- Developer: University of Glasgow
- Initial release: 2008
- Stable release: 0.14.0
- Written in: C++
- Operating system: Unix, Linux, OS X
- License: LGPL version 2.1 or later
- Website: mofem.eng.gla.ac.uk

= MoFEM JosePH =

MoFEM (Mesh Orientated Finite Element Method) is an open source finite element analysis code developed and maintained at the University of Glasgow. MoFEM is tailored for the solution of multi-physics problems with arbitrary levels of approximation, different levels of mesh refinement and optimised for high-performance computing. MoFEM is the blend of the Boost (C++ libraries) MultiIndex containers, MOAB (Mesh Oriented Database) and PETSc (Portable, Extensible Toolkit for Scientific Computation). MoFEM is developed in C++ and it is open-source software under the GNU Lesser General Public License (GPL).

== Motivation ==

Building a scientific simulation environment for finite element methods is a complicated task. The longest part of finite element code development is in dealing with technical problems related to software implementation, rather than resolving the underlying physics that the code is intended to tackle.

The demand for accurate solutions of increasingly complicated real-world problems means that the underlying data structures also become increasingly complicated. This is particularly evident with multi-physics, hp-adaptivity, and/or evolving geometries (e.g. crack propagation). Established commercial software is often limited in this respect, or can be relatively slow to adopt new innovations. Working around these problems has been the main motivation for the development of MoFEM, recognising that it is increasingly necessary for engineers, scientists and mathematicians to carry out calculations using several mesh refinements, different approximation orders, multiple degrees of freedom and/or different scales.

== History ==

MoFEM evolved from YAFEMS (2008), a general and open source finite element code developed at the University of Glasgow.

In 2013 YAFEMS was re-written from scratch and named MoFEM. MoFEM was initiated by two projects.

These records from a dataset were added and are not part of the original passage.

(** Compute field accesses of updated states, leaving updates folded. *)
Ltac keval t :=
  eval cbn [k_held k_mem k_freelist k_cur k_proc k_initproc k_nextpid k_first k_queue k_sched_policy k_mmr_list k_ticks k_tempsticks k_ftable k_fs k_io k_vd
            set_k_held set_k_mem set_k_freelist set_k_cur set_k_proc set_k_initproc set_k_nextpid set_k_first set_k_queue set_k_sched_policy set_k_mmr_list set_k_ticks set_k_tempsticks set_k_ftable set_k_fs set_k_io set_k_vd] in t.

Ltac kred_step t :=
  let t' := keval t in
  lazymatch t' with
  | context [mkK] => fail
  | _ => progress change t with t' in *
  end.

Ltac kred :=
  repeat match goal with
  | |- context [?p (set_k_held ?v ?s)] => kred_step (p (set_k_held v s))
  | |- context [?p (set_k_mem ?v ?s)] => kred_step (p (set_k_mem v s))
  | |- context [?p (set_k_freelist ?v ?s)] => kred_step (p (set_k_freelist v s))
  | |- context [?p (set_k_cur ?v ?s)] => kred_step (p (set_k_cur v s))
  | |- context [?p (set_k_proc ?v ?s)] => kred_step (p (set_k_proc v s))
  | |- context [?p (set_k_initproc ?v ?s)] => kred_step (p (set_k_initproc v s))
  | |- context [?p (set_k_nextpid ?v ?s)] => kred_step (p (set_k_nextpid v s))
  | |- context [?p (set_k_first ?v ?s)] => kred_step (p (set_k_first v s))
  | |- context [?p (set_k_queue ?v ?s)] => kred_step (p (set_k_queue v s))
  | |- context [?p (set_k_sched_policy ?v ?s)] => kred_step (p (set_k_sched_policy v s))
  | |- context [?p (set_k_mmr_list ?v ?s)] => kred_step (p (set_k_mmr_list v s))
  | |- context [?p (set_k_ticks ?v ?s)] => kred_step (p (set_k_ticks v s))
  | |- context [?p (set_k_tempsticks ?v ?s)] => kred_step (p (set_k_tempsticks v s))
  | |- context [?p (set_k_ftable ?v ?s)] => kred_step (p (set_k_ftable v s))
  | |- context [?p (set_k_fs ?v ?s)] => kred_step (p (set_k_fs v s))
  | |- context [?p (set_k_io ?v ?s)] => kred_step (p (set_k_io v s))
  | |- context [?p (set_k_vd ?v ?s)] => kred_step (p (set_k_vd v s))
  | _ : context [?p (set_k_held ?v ?s)] |- _ => kred_step (p (set_k_held v s))
  | _ : context [?p (set_k_mem ?v ?s)] |- _ => kred_step (p (set_k_mem v s))
  | _ : context [?p (set_k_freelist ?v ?s)] |- _ => kred_step (p (set_k_freelist v s))
  | _ : context [?p (set_k_cur ?v ?s)] |- _ => kred_step (p (set_k_cur v s))
  | _ : context [?p (set_k_proc ?v ?s)] |- _ => kred_step (p (set_k_proc v s))
  | _ : context [?p (set_k_initproc ?v ?s)] |- _ => kred_step (p (set_k_initproc v s))
  | _ : context [?p (set_k_nextpid ?v ?s)] |- _ => kred_step (p (set_k_nextpid v s))
  | _ : context [?p (set_k_first ?v ?s)] |- _ => kred_step (p (set_k_first v s))
  | _ : context [?p (set_k_queue ?v ?s)] |- _ => kred_step (p (set_k_queue v s))
  | _ : context [?p (set_k_sched_policy ?v ?s)] |- _ => kred_step (p (set_k_sched_policy v s))
  | _ : context [?p (set_k_mmr_list ?v ?s)] |- _ => kred_step (p (set_k_mmr_list v s))
  | _ : context [?p (set_k_ticks ?v ?s)] |- _ => kred_step (p (set_k_ticks v s))
  | _ : context [?p (set_k_tempsticks ?v ?s)] |- _ => kred_step (p (set_k_tempsticks v s))
  | _ : context [?p (set_k_ftable ?v ?s)] |- _ => kred_step (p (set_k_ftable v s))
  | _ : context [?p (set_k_fs ?v ?s)] |- _ => kred_step (p (set_k_fs v s))
  | _ : context [?p (set_k_io ?v ?s)] |- _ => kred_step (p (set_k_io v s))
  | _ : context [?p (set_k_vd ?v ?s)] |- _ => kred_step (p (set_k_vd v s))
  end.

EPSRC founded a project for Providing Confidence in Durable Composites (DURACOMP) in a consortium of three institutions: University of Warwick, University of Glasgow, Newcastle University and several industrial partners. The second project was funded by IAA-EPSRC: Simulation of fracture in nuclear graphite: from academic setting to commercial application and EDF Energy.

== Main features ==
- Solves various linear and nonlinear problems from structural, thermal and fluid mechanics
- Efficient parallel processing support based on domain decomposition and message passing paradigms.
- Direct as well as iterative solvers are available. Interfaces to PETSc third party linear, nonlinear at time dependent solvers.
- Adaptive mesh refinement base on edge based refinement algorithm
- Supports hierarchical approximation basis for L2, H1, H-div and H-curl spaces
- Calculate stress intensity factors and crack propagation based on configurational mechanics
- Arbitrary Lagrangian Formulation with Mesh Smoothing Algorithms based on Volume-Length quality tetrahedral element measure with barrier

== License ==
MoFEM is free, open source software, released under the GNU Lesser General Public License as published by the Free Software Foundation.